October 20th *1:30 p.m.*	Annie Zhang Department of Mathematics Simon Fraser University	Quadratic Bottleneck Problems: Algorithms, Complexity and Related Topics Ph.D. thesis defence Abstract: In this thesis we study the quadratic bottleneck combinatorial optimization problem (QBCOP) which generalizes the well-known class of bottleneck problems. The solvability of QBCOP is linked to that of the linear combinatorial optimization problems with conflict constraints.
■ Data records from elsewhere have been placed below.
(* ===== verification/AuditLog.v ===== *)
(** The tamper-evident audit log: [web/lib/auditStore.ts].

    Each event carries the HMAC of its predecessor's hash and of its own
    canonical text. [hmac] stands for HMAC-SHA256 under the installation's chain
    key, in hexadecimal, and [sha256] for the hash of the caller's address: both
    are library code. The event id is an argument. The data files are those of
    [Retention.data_dir], so that the sweep and the log work on the same lines.
    Appends go through one promise chain; rotation does not. *)
From Stdlib Require Import DecimalString.
From S2P Require Import Prelude JsNum JsDate IsoTime Json Store LegalHold Retention.

Definition MAX_LINES : Z := 50000.
Definition ROLL_TO : Z := 25000.
Definition MAX_DETAIL_BYTES : Z := 2048.
Definition GENESIS_PREV : string := pad 64 0.

(** ** [JSON.stringify] *)

Section Text.
(** The decimal text of a number that is not a small integer. *)
Variable double_text : num -> string.

Definition quote_mark : string := String (chr 34) "".

Definition escape_char (c : Ascii.ascii) : string :=
  let n := code c in
  if n =? 34 then "\" +:+ quote_mark
  else if n =? 92 then "\\"
  else if n =? 8 then "\b" else if n =? 9 then "\t" else if n =? 10 then "\n"
  else if n =? 12 then "\f" else if n =? 13 then "\r"
  else if n <? 32 then "\u00" +:+ String (digit (n / 16)) (String (chr (if n mod 16 <? 10 then 48 + n mod 16 else 87 + n mod 16)) "")
  else String c "".

Fixpoint escape (s : string) : string :=
  match s with "" => "" | String c r => escape_char c +:+ escape r end.

Definition quote (s : string) : string := quote_mark +:+ escape s +:+ quote_mark.

Definition num_text (n : num) : string :=
  match n with
  | NaN | Infinity _ => "null"
  | Fin _ => if is_integer n && (Z.abs (floorZ n) <? 10 ^ 21)
             then NilEmpty.string_of_int (Z.to_int (floorZ n)) else double_text n
  end.

Fixpoint stringify (j : json) : string :=
  match j with
  | JNull => "null"
  | JBool b => if b then "true" else "false"
  | JNum n => num_text n
  | JStr s => quote s
  | JArr l => "[" +:+ join "," (map stringify l) +:+ "]"
  | JObj fs => "{" +:+ join "," (map (fun '(k, v) => quote k +:+ ":" +:+ stringify v) fs) +:+ "}"
  end.
End Text.

(** ** Events *)

Record AuditEvent := {
  id : string; ts : Z; key_id : string; key_label : string; key_prefix : string; scopes : list string;
  route : string; method : string; status : Z; ok : bool; ip_hash : option string; user_agent : option string;
  reason : option string; details : option json; request_id : option string; prev_hash : string; hash : string;
}.

Definition event_json (e : AuditEvent) : json := JObj [
  ("id", JStr (id e)); ("ts", JStr (toISOString (ts e))); ("key_id", JStr (key_id e));
  ("key_label", JStr (key_label e)); ("key_prefix", JStr (key_prefix e)); ("scopes", JArr (JStr <$> scopes e));
  ("route", JStr (route e)); ("method", JStr (method e)); ("status", JNum (int (status e))); ("ok", JBool (ok e));
  ("ip_hash", jopt JStr (ip_hash e)); ("user_agent", jopt JStr (user_agent e)); ("reason", jopt JStr (reason e));
  ("details", default JNull (details e)); ("request_id", jopt JStr (request_id e));
  ("prev_hash", JStr (prev_hash e)); ("hash", JStr (hash e))].

Definition with_hashes (prev h : string) (e : AuditEvent) : AuditEvent :=
  {| id := id e; ts := ts e; key_id := key_id e; key_label := key_label e; key_prefix := key_prefix e;
     scopes := scopes e; route := route e; method := method e; status := status e; ok := ok e;
     ip_hash := ip_hash e; user_agent := user_agent e; reason := reason e; details := details e;
     request_id := request_id e; prev_hash := prev; hash := h |}.

(** [typeof v === "string" && v.length === 64]. *)
Definition is_hash (v : option json) : bool :=
  match v with Some (JStr s) => str_len s =? 64 | _ => false end.

Definition cmp_key (a b : string * json) : Z :=
  if str_lt (fst a) (fst b) then -1 else if str_lt (fst b) (fst a) then 1 else 0.

(** ** Input *)

Record AuditKey := { k_id : string; k_label : string; k_prefix : string; k_scopes : list string }.

Record RecordInput := {
  in_headers : option (gmap string string); in_route : string; in_method : string; in_status : Z;
  in_key : option AuditKey; in_reason : option string; in_details : option json;
}.

Definition header (k : string) (h : option (gmap string string)) : option string := m ← h; m !! k.

(** [s || null]. *)
Definition or_null (s : string) : option string := if truthy s then Some s else None.

Definition clientIp (h : gmap string string) : option string :=
  let xff := default "" (h !! "x-forwarded-for") in
  if truthy xff then or_null (trim (default "" (head (split "," xff))))
  else r ← h !! "x-real-ip"; or_null (trim r).

(** ** The log *)

(** The data files, and the module's copy of the last hash. *)
Record audit_state := { dir : data_dir; lastChainHashCache : option string }.

Definition with_files (p r : option (list content)) (d : data_dir) : data_dir :=
  {| runs_json := runs_json d; audit_jsonl := p; audit_jsonl_1 := r;
     webhook_deliveries_json := webhook_deliveries_json d |}.

Definition parsed (l : list content) : list json :=
  omap (fun c => match c with Parsed j => Some j | Unparsable _ => None end) l.

Definition primary (d : data_dir) : list content := default [] (audit_jsonl d).
Definition rolled (d : data_dir) : list content := default [] (audit_jsonl_1 d).

Definition readAllLines (d : data_dir) : list json := parsed (rolled d ++ primary d).

Definition last_hash_in (l : list content) : option string :=
  head (omap (fun j => if is_hash (field "hash" j) then string_or_null (field "hash" j) else None) (reverse (parsed l))).

Definition lastChainedHash (st : audit_state) : string :=
  match lastChainHashCache st with
  | Some h => h
  | None => default GENESIS_PREV (last_hash_in (primary (dir st)))
  end.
Various properties and algorithms for these classes of problems are developed and special cases of spanning trees, knapsack type problems, and assignment variations are explored. These problems are shown to be strongly NP-hard even on very special graphs. We then identify polynomially solvable special cases and also develop heuristics algorithms. Experimental results are reported for all the heuristics we developed. As a by-product our work, we have an approximation algorithm for the maximum edge clique partitioning problem, improving the best known performance ratio for the problem.